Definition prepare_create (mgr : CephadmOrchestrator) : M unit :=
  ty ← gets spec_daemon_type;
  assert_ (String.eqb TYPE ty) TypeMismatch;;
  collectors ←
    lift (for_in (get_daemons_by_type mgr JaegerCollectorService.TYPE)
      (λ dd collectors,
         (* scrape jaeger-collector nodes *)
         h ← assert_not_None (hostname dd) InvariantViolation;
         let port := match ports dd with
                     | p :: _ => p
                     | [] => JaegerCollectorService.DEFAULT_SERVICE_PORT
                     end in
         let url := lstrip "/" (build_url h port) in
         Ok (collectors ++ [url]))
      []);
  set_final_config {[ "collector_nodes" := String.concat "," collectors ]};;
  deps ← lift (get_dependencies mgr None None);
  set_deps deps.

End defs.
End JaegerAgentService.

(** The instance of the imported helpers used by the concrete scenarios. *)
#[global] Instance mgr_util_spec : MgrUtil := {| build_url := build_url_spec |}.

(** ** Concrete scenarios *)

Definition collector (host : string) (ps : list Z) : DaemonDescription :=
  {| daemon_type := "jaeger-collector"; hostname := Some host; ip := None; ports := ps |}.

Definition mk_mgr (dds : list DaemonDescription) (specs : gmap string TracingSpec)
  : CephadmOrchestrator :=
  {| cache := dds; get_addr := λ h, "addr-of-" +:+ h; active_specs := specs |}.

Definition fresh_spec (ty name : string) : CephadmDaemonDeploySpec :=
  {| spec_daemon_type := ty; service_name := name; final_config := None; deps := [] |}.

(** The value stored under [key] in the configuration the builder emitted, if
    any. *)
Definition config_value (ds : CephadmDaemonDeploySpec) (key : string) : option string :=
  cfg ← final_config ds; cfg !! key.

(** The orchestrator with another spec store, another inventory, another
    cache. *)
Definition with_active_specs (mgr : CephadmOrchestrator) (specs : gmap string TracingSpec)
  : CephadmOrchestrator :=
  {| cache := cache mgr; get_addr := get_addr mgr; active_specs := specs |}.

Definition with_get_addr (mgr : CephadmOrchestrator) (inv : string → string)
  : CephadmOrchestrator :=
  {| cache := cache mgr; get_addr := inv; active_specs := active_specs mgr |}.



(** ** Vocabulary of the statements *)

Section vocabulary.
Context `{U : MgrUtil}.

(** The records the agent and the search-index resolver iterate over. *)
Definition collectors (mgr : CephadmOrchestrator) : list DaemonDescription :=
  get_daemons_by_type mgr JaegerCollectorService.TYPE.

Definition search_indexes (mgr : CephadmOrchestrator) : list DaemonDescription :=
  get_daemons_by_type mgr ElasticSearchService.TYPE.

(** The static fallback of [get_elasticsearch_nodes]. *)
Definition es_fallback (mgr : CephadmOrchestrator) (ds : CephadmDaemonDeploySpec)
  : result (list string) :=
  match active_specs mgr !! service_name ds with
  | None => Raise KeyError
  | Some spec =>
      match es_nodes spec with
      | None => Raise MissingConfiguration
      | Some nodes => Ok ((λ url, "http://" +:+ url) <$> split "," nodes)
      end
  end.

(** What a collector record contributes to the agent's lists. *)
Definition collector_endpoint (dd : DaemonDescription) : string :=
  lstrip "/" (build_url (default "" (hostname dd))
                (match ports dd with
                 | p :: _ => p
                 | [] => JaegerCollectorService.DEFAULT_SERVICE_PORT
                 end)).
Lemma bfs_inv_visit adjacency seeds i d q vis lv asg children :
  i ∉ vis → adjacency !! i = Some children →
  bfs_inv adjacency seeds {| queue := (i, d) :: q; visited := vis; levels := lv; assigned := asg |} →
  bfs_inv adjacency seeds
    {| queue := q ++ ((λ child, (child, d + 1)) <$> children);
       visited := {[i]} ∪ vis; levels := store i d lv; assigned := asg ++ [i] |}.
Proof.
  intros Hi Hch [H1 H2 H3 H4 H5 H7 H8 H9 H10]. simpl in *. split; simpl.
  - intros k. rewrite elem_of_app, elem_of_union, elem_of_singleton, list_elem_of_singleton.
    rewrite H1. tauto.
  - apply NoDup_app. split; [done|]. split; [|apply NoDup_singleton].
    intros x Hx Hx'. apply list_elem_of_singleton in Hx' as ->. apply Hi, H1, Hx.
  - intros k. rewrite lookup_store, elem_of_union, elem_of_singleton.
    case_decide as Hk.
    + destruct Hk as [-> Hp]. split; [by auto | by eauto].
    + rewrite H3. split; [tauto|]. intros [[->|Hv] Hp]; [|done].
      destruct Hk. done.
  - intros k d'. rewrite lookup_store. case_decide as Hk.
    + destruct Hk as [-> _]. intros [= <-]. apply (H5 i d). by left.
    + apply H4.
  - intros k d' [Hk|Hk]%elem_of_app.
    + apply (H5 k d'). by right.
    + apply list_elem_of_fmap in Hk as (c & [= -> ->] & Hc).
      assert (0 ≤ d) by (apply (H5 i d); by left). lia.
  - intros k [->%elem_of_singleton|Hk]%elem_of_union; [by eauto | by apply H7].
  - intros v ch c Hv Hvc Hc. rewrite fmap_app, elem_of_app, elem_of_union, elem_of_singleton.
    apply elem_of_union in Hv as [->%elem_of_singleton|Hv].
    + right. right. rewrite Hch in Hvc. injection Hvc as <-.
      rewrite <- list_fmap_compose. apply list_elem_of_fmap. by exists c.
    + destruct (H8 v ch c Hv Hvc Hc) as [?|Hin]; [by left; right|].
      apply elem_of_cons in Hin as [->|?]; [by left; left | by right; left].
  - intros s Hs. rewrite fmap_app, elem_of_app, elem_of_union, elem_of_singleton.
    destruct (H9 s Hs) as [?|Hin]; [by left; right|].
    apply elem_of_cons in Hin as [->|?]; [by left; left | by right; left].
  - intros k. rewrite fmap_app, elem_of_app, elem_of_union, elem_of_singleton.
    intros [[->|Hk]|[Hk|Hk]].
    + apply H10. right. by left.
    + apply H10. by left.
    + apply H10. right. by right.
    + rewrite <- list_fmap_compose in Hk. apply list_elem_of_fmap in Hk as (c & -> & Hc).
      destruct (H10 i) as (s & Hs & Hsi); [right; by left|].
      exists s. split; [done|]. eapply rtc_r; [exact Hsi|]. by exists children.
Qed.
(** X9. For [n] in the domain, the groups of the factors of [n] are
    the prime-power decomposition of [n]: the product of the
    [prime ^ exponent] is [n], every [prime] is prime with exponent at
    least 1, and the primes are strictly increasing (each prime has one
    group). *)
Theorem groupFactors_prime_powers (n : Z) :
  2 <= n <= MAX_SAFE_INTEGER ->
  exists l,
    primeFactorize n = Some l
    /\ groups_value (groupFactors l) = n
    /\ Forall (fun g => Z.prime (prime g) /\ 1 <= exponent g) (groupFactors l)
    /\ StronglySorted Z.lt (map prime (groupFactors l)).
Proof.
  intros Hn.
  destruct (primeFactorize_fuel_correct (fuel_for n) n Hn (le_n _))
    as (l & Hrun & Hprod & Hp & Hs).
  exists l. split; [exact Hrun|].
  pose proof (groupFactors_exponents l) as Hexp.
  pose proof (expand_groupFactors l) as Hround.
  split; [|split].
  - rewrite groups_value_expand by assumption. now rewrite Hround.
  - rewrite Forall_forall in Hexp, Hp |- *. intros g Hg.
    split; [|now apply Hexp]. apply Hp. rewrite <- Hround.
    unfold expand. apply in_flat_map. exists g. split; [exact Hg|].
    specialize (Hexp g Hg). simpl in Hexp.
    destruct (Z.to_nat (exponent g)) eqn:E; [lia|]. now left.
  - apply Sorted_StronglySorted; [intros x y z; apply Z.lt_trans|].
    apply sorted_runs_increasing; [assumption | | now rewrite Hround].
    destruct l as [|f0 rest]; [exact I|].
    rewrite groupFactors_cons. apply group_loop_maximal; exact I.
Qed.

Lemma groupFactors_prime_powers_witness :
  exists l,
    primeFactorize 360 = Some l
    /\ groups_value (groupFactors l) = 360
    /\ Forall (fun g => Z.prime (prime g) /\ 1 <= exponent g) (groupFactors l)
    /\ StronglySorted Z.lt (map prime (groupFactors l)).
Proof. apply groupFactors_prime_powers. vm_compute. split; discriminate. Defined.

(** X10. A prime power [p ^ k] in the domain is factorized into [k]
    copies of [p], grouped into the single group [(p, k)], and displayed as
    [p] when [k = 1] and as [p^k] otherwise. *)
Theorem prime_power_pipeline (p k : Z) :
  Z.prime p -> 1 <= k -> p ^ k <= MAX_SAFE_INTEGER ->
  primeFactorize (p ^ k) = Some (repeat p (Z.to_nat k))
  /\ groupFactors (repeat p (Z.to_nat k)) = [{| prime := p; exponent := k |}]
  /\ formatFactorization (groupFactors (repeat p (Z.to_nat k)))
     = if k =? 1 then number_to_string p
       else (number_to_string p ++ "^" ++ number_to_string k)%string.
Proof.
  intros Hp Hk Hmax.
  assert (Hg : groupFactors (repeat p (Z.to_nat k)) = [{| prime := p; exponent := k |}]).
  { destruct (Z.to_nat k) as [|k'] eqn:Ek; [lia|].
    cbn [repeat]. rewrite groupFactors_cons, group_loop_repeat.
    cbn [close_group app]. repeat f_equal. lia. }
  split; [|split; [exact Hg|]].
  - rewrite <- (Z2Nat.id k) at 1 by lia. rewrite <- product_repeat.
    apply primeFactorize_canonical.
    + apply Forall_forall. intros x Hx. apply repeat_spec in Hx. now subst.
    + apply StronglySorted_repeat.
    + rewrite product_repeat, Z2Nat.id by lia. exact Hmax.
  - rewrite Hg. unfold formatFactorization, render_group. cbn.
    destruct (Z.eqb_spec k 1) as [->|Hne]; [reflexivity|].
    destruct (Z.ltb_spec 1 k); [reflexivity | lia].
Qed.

○ ○ ○ ○

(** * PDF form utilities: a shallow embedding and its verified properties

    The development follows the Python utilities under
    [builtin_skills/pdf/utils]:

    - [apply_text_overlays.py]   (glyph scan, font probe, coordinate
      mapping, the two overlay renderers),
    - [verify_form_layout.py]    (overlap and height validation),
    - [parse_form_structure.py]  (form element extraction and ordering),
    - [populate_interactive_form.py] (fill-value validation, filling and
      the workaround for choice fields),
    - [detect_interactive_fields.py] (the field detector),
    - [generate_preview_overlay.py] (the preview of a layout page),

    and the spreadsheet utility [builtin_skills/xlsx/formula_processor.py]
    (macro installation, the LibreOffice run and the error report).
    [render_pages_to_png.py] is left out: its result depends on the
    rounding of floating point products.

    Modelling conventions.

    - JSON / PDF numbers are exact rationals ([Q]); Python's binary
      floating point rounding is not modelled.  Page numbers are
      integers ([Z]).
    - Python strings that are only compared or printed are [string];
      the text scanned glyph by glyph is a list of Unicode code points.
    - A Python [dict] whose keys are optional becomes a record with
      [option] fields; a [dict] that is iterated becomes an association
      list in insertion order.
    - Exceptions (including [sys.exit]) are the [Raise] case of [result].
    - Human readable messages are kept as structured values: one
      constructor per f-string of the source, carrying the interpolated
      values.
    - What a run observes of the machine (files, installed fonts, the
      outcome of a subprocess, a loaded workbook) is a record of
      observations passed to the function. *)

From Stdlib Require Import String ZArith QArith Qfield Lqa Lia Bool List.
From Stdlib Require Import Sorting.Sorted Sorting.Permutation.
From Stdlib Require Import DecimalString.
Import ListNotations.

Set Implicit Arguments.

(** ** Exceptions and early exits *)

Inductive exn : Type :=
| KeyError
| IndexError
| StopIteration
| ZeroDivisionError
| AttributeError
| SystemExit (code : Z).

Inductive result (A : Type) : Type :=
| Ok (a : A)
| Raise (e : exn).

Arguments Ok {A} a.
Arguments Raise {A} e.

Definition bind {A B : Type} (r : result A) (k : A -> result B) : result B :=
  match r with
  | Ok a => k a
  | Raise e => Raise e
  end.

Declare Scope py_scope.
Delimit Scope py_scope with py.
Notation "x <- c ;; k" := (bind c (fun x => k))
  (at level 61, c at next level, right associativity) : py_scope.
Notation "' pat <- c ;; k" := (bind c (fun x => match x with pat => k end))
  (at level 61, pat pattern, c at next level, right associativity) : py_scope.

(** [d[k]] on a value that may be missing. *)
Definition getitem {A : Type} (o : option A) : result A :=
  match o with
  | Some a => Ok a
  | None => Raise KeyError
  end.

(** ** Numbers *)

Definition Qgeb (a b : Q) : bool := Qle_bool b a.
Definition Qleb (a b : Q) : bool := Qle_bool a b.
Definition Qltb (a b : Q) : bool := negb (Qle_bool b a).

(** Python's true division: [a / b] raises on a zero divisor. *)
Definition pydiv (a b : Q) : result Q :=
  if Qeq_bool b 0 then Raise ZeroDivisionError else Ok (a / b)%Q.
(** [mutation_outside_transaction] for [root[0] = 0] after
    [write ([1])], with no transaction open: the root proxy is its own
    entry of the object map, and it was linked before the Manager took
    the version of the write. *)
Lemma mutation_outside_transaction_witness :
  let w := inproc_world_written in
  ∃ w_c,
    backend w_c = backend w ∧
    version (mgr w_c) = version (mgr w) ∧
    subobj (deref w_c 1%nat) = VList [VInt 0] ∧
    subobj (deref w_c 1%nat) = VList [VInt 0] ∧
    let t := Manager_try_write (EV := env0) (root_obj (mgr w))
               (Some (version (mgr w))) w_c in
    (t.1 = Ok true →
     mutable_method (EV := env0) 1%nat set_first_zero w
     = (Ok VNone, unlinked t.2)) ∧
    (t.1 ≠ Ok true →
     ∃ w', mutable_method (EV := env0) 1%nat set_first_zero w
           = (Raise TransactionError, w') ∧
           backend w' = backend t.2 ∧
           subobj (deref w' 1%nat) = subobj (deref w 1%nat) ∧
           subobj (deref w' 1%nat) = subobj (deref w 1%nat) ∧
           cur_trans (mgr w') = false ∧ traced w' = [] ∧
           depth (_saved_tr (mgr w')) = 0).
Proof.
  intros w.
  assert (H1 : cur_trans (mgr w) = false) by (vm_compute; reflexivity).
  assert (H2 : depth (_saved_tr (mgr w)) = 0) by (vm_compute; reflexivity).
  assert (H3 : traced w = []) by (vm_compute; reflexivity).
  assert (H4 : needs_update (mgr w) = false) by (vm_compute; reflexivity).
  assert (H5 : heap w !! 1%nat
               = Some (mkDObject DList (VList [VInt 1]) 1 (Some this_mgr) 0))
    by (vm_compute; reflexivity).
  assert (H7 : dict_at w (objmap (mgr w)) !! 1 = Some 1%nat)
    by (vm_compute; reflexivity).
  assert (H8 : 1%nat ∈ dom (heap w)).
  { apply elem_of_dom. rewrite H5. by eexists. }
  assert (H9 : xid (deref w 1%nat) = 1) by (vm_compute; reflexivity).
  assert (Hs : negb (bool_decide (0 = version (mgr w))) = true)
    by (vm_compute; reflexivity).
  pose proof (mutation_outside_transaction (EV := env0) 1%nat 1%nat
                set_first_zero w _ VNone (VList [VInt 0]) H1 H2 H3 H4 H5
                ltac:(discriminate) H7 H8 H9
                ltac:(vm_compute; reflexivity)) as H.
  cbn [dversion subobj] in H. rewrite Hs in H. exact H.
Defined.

○ ○ ○ ○

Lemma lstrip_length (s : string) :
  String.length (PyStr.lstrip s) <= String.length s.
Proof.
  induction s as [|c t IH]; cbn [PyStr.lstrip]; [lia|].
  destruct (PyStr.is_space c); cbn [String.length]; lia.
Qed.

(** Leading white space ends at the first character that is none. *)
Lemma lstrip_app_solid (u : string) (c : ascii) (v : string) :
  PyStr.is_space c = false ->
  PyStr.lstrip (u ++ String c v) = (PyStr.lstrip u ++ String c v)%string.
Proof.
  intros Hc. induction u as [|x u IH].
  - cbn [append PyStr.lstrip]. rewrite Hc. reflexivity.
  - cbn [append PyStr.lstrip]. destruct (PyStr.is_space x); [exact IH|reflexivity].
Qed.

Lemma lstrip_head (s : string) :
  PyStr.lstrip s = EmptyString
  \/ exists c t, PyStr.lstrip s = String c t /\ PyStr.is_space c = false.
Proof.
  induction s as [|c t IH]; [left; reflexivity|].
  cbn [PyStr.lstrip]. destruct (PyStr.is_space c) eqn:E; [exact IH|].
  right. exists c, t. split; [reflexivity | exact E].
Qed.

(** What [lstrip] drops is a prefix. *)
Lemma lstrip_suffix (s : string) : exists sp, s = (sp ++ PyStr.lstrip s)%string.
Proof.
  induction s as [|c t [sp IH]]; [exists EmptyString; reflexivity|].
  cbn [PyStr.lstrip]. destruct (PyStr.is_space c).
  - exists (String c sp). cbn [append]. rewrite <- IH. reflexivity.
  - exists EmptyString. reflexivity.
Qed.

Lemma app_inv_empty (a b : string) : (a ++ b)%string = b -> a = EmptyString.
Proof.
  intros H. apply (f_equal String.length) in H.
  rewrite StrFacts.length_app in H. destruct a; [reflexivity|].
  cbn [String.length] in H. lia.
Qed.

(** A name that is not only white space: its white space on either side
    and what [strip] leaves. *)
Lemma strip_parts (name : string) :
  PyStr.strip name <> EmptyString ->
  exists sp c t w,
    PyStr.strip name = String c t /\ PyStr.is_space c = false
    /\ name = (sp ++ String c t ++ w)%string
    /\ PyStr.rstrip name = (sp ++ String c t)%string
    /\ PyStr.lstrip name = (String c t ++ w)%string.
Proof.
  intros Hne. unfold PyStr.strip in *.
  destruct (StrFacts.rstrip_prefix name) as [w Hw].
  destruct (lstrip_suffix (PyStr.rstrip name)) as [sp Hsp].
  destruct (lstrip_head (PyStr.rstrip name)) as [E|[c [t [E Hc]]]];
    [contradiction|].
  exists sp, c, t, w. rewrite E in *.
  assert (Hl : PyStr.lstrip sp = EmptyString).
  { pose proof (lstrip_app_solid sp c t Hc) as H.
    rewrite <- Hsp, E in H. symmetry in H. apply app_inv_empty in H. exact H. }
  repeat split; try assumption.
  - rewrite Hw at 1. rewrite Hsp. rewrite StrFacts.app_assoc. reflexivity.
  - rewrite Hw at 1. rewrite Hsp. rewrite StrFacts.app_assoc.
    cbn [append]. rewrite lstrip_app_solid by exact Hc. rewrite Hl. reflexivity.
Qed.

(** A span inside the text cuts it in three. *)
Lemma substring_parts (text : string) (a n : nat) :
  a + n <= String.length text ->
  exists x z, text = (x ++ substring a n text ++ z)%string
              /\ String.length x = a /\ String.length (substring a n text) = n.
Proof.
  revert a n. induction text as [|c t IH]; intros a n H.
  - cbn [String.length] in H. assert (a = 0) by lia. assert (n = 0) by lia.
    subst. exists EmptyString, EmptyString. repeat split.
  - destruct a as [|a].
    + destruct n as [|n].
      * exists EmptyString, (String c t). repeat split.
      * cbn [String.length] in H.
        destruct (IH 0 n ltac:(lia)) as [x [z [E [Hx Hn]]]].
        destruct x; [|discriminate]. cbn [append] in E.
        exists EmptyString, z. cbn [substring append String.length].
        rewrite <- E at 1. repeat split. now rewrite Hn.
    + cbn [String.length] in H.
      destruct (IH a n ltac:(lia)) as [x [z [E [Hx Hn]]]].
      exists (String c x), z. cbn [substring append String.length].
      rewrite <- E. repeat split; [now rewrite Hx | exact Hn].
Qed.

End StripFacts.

○ ○ ○ ○

* **Try it**
Starting with the line that holds "and what [strip] leaves. *)" and ending with the line that holds "[contradiction|].", retype every line in the data above exactly, and nothing else.

* **Reply to the exercise**
    and what [strip] leaves. *)
Lemma strip_parts (name : string) :
  PyStr.strip name <> EmptyString ->
  exists sp c t w,
    PyStr.strip name = String c t /\ PyStr.is_space c = false
    /\ name = (sp ++ String c t ++ w)%string
    /\ PyStr.rstrip name = (sp ++ String c t)%string
    /\ PyStr.lstrip name = (String c t ++ w)%string.
Proof.
  intros Hne. unfold PyStr.strip in *.
  destruct (StrFacts.rstrip_prefix name) as [w Hw].
  destruct (lstrip_suffix (PyStr.rstrip name)) as [sp Hsp].
  destruct (lstrip_head (PyStr.rstrip name)) as [E|[c [t [E Hc]]]];
    [contradiction|].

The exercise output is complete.